Just because herbal remedies are made of natural, plant-derived ingredients does not mean they are safe. When taken in combination with certain prescribed or over-the-counter (OTC) drugs, they can pose health risks, sometimes life-threatening.
The elderly and persons with heart disease are especially vulnerable. On its Web site, the Mayo Clinic urges people to tell every physician involved in their care what herbal medications they take, as well as prescription and OTC drugs. And it is recommended that you talk with your physician before starting an herbal product.
An estimated 15 million Americans, and counting, use herbal medications or supplements. Used for centuries, herbal medications have become more risky today because many people take multiple medications, multiplying the chance of an adverse interaction.
Herbal products do not undergo the testing and scrutiny of drugs, which must be proven safe and effective before being released on the market. In addition, the American Academy of Family Physicians (AAFP) says on its Web site, FamilyDoctor.org, that herbal products may not be pure. Some contain other ingredients, such as plant pollen, as well as drugs that are not listed on the label, such as steroids or estrogens. Others, warns the AAFP, may contain toxic substances, such as arsenic, mercury, lead and pesticides.

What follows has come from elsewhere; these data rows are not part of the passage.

(** The reduction rule as the specification words it: an entry is
    inserted only if its path is not yet present. *)
Definition project_first_wins (errors : ZodError) : FormErrors :=
  foldl (λ formError err,
           match formError !! issue_key err with
           | Some _ => formError
           | None => <[issue_key err := message err]> formError
           end)
        ∅ (Zod.errors errors).

End ZodErrors.

(** ** src/lib/zod/index.ts *)

Module ZodIndex.
Import Zod.

(** The returned object [{ data, errors }]; [None] is [undefined].  The
    casts [as ReturnType] and [err as ZodError] do not change the value
    returned or caught. *)
Record ParseResult (ReturnType : Type) : Type := {
  data : option ReturnType;
  errors : option Thrown;
}.
Arguments data {ReturnType} _.
Arguments errors {ReturnType} _.

Definition parseFormData {ReturnType} (formData : FormData)
    (schema : option (Schema ReturnType))
    : Js.Completion (option Thrown) (ParseResult ReturnType) :=
  Js.try_catch
    (let form := Js.Object_fromEntries (entries formData) in
     data ← call_parse schema form;
     mret {| data := data; errors := None |})
    (λ err, mret {| data := None; errors := err |}).

(** Exactly one of the two components is populated. *)
Definition exactly_one_populated {ReturnType} (r : ParseResult ReturnType) : Prop :=
  (is_Some (data r) ∧ errors r = None) ∨ (data r = None ∧ is_Some (errors r)).

End ZodIndex.

(** ** A declarative schema: what validation reports *)

Module SpecSchema.
Import Zod.

(** Modelled from the spec: the validation library (zod) is a dependency
    whose code is not among the sources, so what [parse] does inside is
    taken from the specification's description of a ValidationSchema: the
    expected fields, each with constraint predicates and the failure
    message attached to each. *)
Record FieldConstraint : Type := {
  field : string;
  satisfied : option FormDataEntryValue → bool;
  failure_message : string;
}.

Definition violated (form : Form) (c : FieldConstraint) : bool :=
  negb (satisfied c (form !! field c)).

Definition issue_of (c : FieldConstraint) : ZodIssue :=
  {| path := [Key (field c)]; message := failure_message c |}.

(** Modelled from the spec: one pass over every constraint of the schema,
    one entry per violated constraint, in schema order. *)
Definition violations (cs : list FieldConstraint) (form : Form) : list ZodIssue :=
  issue_of <$> filter (λ c, violated form c) cs.

(** Modelled from the spec: the typed value has the declared fields and
    no others. *)
Definition declared_fields (cs : list FieldConstraint) (form : Form) : Form :=
  filter (λ kv, kv.1 ∈ field <$> cs) form.

(** Modelled from the spec: [parse] of the declarative schema returns the
    typed value when no constraint is violated and otherwise throws the
    accumulated failure. *)
Definition constraint_schema (cs : list FieldConstraint) : Schema Form :=
  {| parse form :=
       match violations cs form with
       | [] => Js.Normal (Some (declared_fields cs form))
       | issues => Js.Throw (Some (ThrownZodError {| errors := issues |}))
       end |}.

End SpecSchema.

(** ** src/server/actions/admin.ts, as the README gives it *)

Module AdminActions.
Import Js Zod State ZodErrors ZodIndex.



Section adminLogin.
Context {LoginFormData : Type}.

(** [LoginFormSchema], imported from [src/lib/zod/admin.ts]: an object
    schema built with zod, taken as a parameter. *)
Variable LoginFormSchema : Schema LoginFormData.



End adminLogin.


End AdminActions.

Import Js Zod State ZodErrors ZodIndex SpecSchema AdminActions.

(** ** Concrete values used in the examples *)

Definition username_twice : ZodError :=
  {| Zod.errors :=
       [ {| path := [Key "username"]; message := "Admin username is required." |};
         {| path := [Key "username"]; message := "Username is too short." |} ] |}.

Definition login_constraints : list FieldConstraint :=
  [ {| field := "username";
       satisfied v := match v with
                      | None | Some (Text EmptyString) => false
                      | Some _ => true
                      end;
       failure_message := "Admin username is required." |};
    {| field := "password";
       satisfied v := match v with
                      | None | Some (Text EmptyString) => false
                      | Some _ => true
                      end;
       failure_message := "Admin password is required." |} ].

Definition empty_login : FormData :=
  {| entries := [("username", Text ""); ("password", Text "")] |}.


(** A schema with a refinement whose callback throws [undefined]. *)
Definition throwing_undefined_schema : Schema string :=
  {| parse form := Throw None |}.

(** [Number.MAX_SAFE_INTEGER], 2^53 - 1. *)
Definition MAX_SAFE_INTEGER : N := 9007199254740991.

Definition login_then_retype : FormData :=
  {| entries := [("username", Text "adm"); ("password", Text "pw");
                 ("username", Text "admin")] |}.

(** An issue cut down to the first element of its path, and an issue with
    no path at all. *)
Definition first_segment_only (err : ZodIssue) : ZodIssue :=
  {| path := take 1 (path err); message := message err |}.

Definition pathless (msg : string) : ZodIssue :=
  {| path := []; message := msg |}.

(** * Supporting lemmas *)

(** ** Flattening by [Object.fromEntries] *)

Section fromEntries.
Context {V : Type}.
Implicit Types (es : list (string * V)) (e : string * V) (k : string).

Lemma Object_fromEntries_snoc es e :
  Object_fromEntries (es ++ [e]) = <[e.1 := e.2]> (Object_fromEntries es).
Proof. unfold Object_fromEntries. by rewrite foldl_app. Qed.

Lemma Object_fromEntries_lookup es k :
  Object_fromEntries es !! k = snd <$> last (filter (λ e, e.1 = k) es).
Proof.
  induction es as [|e es IH] using rev_ind; [done|].
  rewrite Object_fromEntries_snoc, filter_app.
  destruct (decide (e.1 = k)) as [<-|Hne].
  - rewrite lookup_insert_eq, filter_cons_True, filter_nil by done.
    by rewrite last_snoc.
  - rewrite lookup_insert_ne, filter_cons_False, filter_nil by done.
    by rewrite app_nil_r.
Qed.
End fromEntries.

(** ** The object built by [ZodFormError] *)

Lemma ZodFormError_snoc (issues : list ZodIssue) (err : ZodIssue) :
  ZodFormError {| Zod.errors := issues ++ [err] |}
  = assign (issue_key err) (message err) (ZodFormError {| Zod.errors := issues |}).
Proof. unfold ZodFormError; simpl. by rewrite foldl_app. Qed.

Herbals can interact with drugs, reducing effectiveness or increasing potency to harmful degrees and can be particularly risky for heart patients.

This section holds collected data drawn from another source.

(** X1. [processData] returns without a result exactly when the sheet has
    fewer than two rows.  Otherwise the result is never empty; its days
    are numbered in strictly increasing order, each number between 1 and
    the number of day blocks of the header row, itself at most 31. *)
Theorem result_shape data :
  (processData data = None <-> (length data < 2)%nat)
  /\ (forall out,
        processData data = Some out ->
        out <> []
        /\ List.map dayNum out `sublist_of`
             seq 1 (Z.to_nat (maxDays (Z.of_nat (length (hd [] data)))))
        /\ (length out <= 31)%nat
        /\ (forall D, D ∈ out -> (1 <= dayNum D <= 31)%nat)).
Proof.
  split.
  - unfold processData. destruct data as [|row1 rows]; [simpl; split; auto; lia|].
    destruct (_ <? 2)%nat eqn:E.
    + apply Nat.ltb_lt in E. tauto.
    + apply Nat.ltb_ge in E. split; [discriminate|lia].
  - intros out Hout.
    destruct (processData_Some _ _ Hout) as (row1 & rows & n & -> & Hn & Hr & ->).
    simpl hd. rewrite <- Hn.
    set (entries := List.map (dayEntry row1 rows) (seq 1 n)).
    assert (Hne : entries <> []).
    { unfold entries. destruct n as [|n]; [lia|]. discriminate. }
    assert (Hsub : List.map dayNum (dayFilter entries) `sublist_of` seq 1 n).
    { destruct (dayFilter_cases entries) as [[_ ->] | [_ ->]].
      - rewrite <- (dayNum_entries row1 rows n). apply map_filter_sublist.
      - unfold entries. now rewrite dayNum_entries. }
    split; [|split; [exact Hsub|split]].
    + destruct (dayFilter_cases entries) as [[He ->] | [_ ->]]; [|exact Hne].
      intros Hnil. apply existsb_exists in He as (D & HD & Hd).
      assert (HD' : In D (List.filter hasData entries))
        by (apply filter_In; auto).
      now rewrite Hnil in HD'.
    + apply sublist_length in Hsub.
      rewrite length_map, length_seq in Hsub. lia.
    + intros D HD.
      assert (Hin : dayNum D ∈ seq 1 n).
      { eapply elem_of_sublist; [|exact Hsub].
        apply list_elem_of_In, in_map, list_elem_of_In, HD. }
      apply list_elem_of_In, in_seq in Hin. lia.
Qed.

(** The statement above on the sheet whose product starts late. *)
Lemma result_shape_witness :
  default [] (processData lateStartSheet) <> []
  /\ List.map dayNum (default [] (processData lateStartSheet)) `sublist_of`
       seq 1 (Z.to_nat (maxDays (Z.of_nat (length (hd [] lateStartSheet)))))
  /\ (length (default [] (processData lateStartSheet)) <= 31)%nat
  /\ (forall D, D ∈ default [] (processData lateStartSheet) ->
                (1 <= dayNum D <= 31)%nat).
Proof.
  apply (proj2 (result_shape lateStartSheet)). vm_compute. reflexivity.
Defined.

The Mayo Clinic provides examples of herbs that can cause drug interactions for seniors:
- St. John’s Wort, used to treat depression, sleep disorders and anxiety, can reduce some medications’ effectiveness and lead to recurrence of arrhythmia, high blood pressure, heightened cholesterol levels and future heart problems.

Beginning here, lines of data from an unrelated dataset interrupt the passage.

(** [async start(controller) { try { ... } finally { ... } }] *)
Definition start (user : jsstring) (aiStream : Upstream) : M unit :=
  try_finally (read_loop (chunks aiStream) (ending aiStream)) (finish user).

(** [new ReadableStream({ start })]: a rejection of [start] errors the
    stream, it does not reach the caller. *)
Definition new_ReadableStream (cancel : option nat) (start : M unit) : M unit :=
  fun w =>
    match start (set_out (new_controller cancel) w) with
    | (Normal _, w') => (Normal tt, w')
    | (Throw, w') => (Normal tt, set_out (controller_error (out w')) w')
    end.

(** The stream route from [let full] on: the variables, then the
    outbound stream, whose [start] runs the relay. *)
Definition relay (cancel : option nat) (user : jsstring) (aiStream : Upstream) : M unit :=
  (fun w => (Normal tt, set_text [] [] TextDecoder.init w)) ;;
  new_ReadableStream cancel (start user aiStream).

(** ** The handler *)

Record Request := {
  method : string;
  pathname : string;                          (* [url.pathname] *)
  searchParams : list (jsstring * jsstring);  (* [url.searchParams], decoded *)
  body : option JSON                          (* [None]: [request.json()] rejects *)
}.

Inductive Body : Type :=
| BodyNull
| BodyText (text : string)
| BodyJson (value : JSON)
| BodyStream.                                 (* the stream [out] of the world *)

Record Response := {
  status : Z;
  content : Body
}.

(** [Response.json(members)]: the body as it reads back from its text. *)
Definition Response_json (members : list (jsstring * option JSON)) : Response :=
  {| status := 200; content := BodyJson (Json.wire (JObject (Json.object members))) |}.

(** [url.searchParams.get(name)] *)
Fixpoint search_get (name : jsstring) (params : list (jsstring * jsstring)) : option jsstring :=
  match params with
  | [] => None
  | (k, v) :: params' => if decide (k = name) then Some v else search_get name params'
  end.

(** [url.searchParams.get("user") ?? "demo"] *)
Definition userId (req : Request) : jsstring :=
  default (js "demo") (search_get (js "user") (searchParams req)).

(** [const { key } = await request.json()] *)
Definition request_field (req : Request) (key : string) : M (option JSON) :=
  match body req with
  | None => throw
  | Some v => lift (Json.get v (js key))
  end.

Section Handler.

(** [JSON.stringify] of a value; not modelled further. *)
Variable JSON_stringify : JSON -> jsstring.

Variable env : Env.

Definition ai_run (messages : list JSON) : M (option JSON) :=
  emit (EvAIRun messages false) ;; lift (AI_run env messages).

Definition ai_run_stream (messages : list JSON) : M Upstream :=
  emit (EvAIRun messages true) ;; lift (AI_run_stream env messages).

Definition instance_status_of (instance : WorkflowInstance) : M (option JSON) :=
  emit EvInstanceStatus ;; lift (instance_status instance).

(** [POST /api/chat]: store the user message, load the history, call the
    model, store the reply, return the reply. *)
Definition chat (req : Request) : M Response :=
  let user := userId req in
  message <- request_field req "message" ;;
  _ <- stub_fetch user (append_request "user" message) ;;
  memRes <- stub_fetch user get_request ;;
  history <- history_of memRes ;;
  result <- ai_run (system :: history) ;;
  let reply :=
    Json.nullish
      (Json.nullish (Json.get_opt result (js "response"))
                    (Json.get_opt result (js "output_text")))
      (JString <$> (JSON_stringify <$> result)) in
  _ <- stub_fetch user (append_request "assistant" reply) ;;
  ret (Response_json [(js "reply", reply)]).

(** [POST /api/task]: start a workflow instance. *)
Definition task_start (req : Request) : M Response :=
  goal <- request_field req "goal" ;;
  let newId := randomUUID env in
  emit (EvWorkflowCreate newId goal) ;;
  instance <- lift (TASK_WORKFLOW_create env newId goal) ;;
  st <- instance_status_of instance ;;
  ret (Response_json [(js "id", instance_id instance); (js "status", st)]).

(** [GET /api/task?instanceId=...]: the status of an instance. *)
Definition task_poll (req : Request) : M Response :=
  match search_get (js "instanceId") (searchParams req) with
  | None | Some [] =>
      ret {| status := 400; content := BodyText "Missing instanceId" |}
  | Some instanceId =>
      emit (EvWorkflowGet instanceId) ;;
      instance <- lift (TASK_WORKFLOW_get env instanceId) ;;
      st <- instance_status_of instance ;;
      ret (Response_json [(js "status", st)])
  end.

(** [POST /api/clear]: clear the memory. *)
Definition clear (req : Request) : M Response :=
  _ <- stub_fetch (userId req) clear_request ;;
  ret (Response_json [(js "ok", Some (JBool true))]).

(** [POST /api/chat/stream]: store the user message, load the history, ask
    the model for a stream, relay it. *)
Definition chat_stream (req : Request) : M Response :=
  let user := userId req in
  message <- request_field req "message" ;;
  _ <- stub_fetch user (append_request "user" message) ;;
  memRes <- stub_fetch user get_request ;;
  history <- history_of memRes ;;
  aiStream <- ai_run_stream (system :: history) ;;
  relay (client_cancel env) user aiStream ;;
  ret {| status := 200; content := BodyStream |}.

(** [async fetch(request, env)] *)
Definition fetch (req : Request) : M Response :=
  if negb (String.prefix "/api/" (pathname req)) then
    ret {| status := 404; content := BodyNull |}
  else if decide (method req = "POST"%string ∧ pathname req = "/api/chat"%string) then
    chat req
  else if decide (method req = "POST"%string ∧ pathname req = "/api/task"%string) then
    task_start req
  else if decide (method req = "GET"%string ∧ pathname req = "/api/task"%string) then
    task_poll req
  else if decide (method req = "POST"%string ∧ pathname req = "/api/clear"%string) then
    clear req
  else if decide (method req = "POST"%string ∧ pathname req = "/api/chat/stream"%string) then
    chat_stream req
  else
    ret (Response_json [(js "name", Some (JString (js "Cloudflare")))]).

End Handler.

End Worker.

(** * The task workflow (worker/task_workflow.ts) *)
Module TaskWorkflow.

Section Run.

(** Host functions that are not modelled further: the text and the truth
    value of the number a lexeme denotes (floating point), and
    [JSON.stringify]. *)
Variable Number_toString : jsstring -> jsstring.
Variable Number_truthy : jsstring -> bool.
Variable JSON_stringify : JSON -> jsstring.

(** The model, with [stream] absent. *)
Variable AI_run : list JSON -> Completion (option JSON).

- Ginkgo biloba, marketed to improve circulation and sharpen the mind, increases bleeding risk in persons taking aspirin or warfarin.
The AAFP says that seniors are at increased risk of problems associated with herbal products and recommends that consumers check with their doctor before taking herbal products, particularly if they have any of the following conditions:
- Blood clotting problems
- Enlarged prostate gland
- Heart disease
- High blood pressure
- Immune system problems
- Psychiatric problems
- Parkinson’s disease
- Liver problems
- Thyroid problems
Individuals who will be having surgery also need to tell their doctor if they use herbal products, as they can cause bleeding and problems with anesthesia. The AAFP says that surgery patients should stop using herbal products at least two weeks before their procedure, depending on their doctor’s orders.
The AAFP provides online directories for seniors regarding herbal medications and supplements:
- Possible side effects
- A listing of some of the drugs that may interact with herbal products
In addition, the National Institutes of Health and National Library of Medicine provide an online directory of information regarding herbal medications.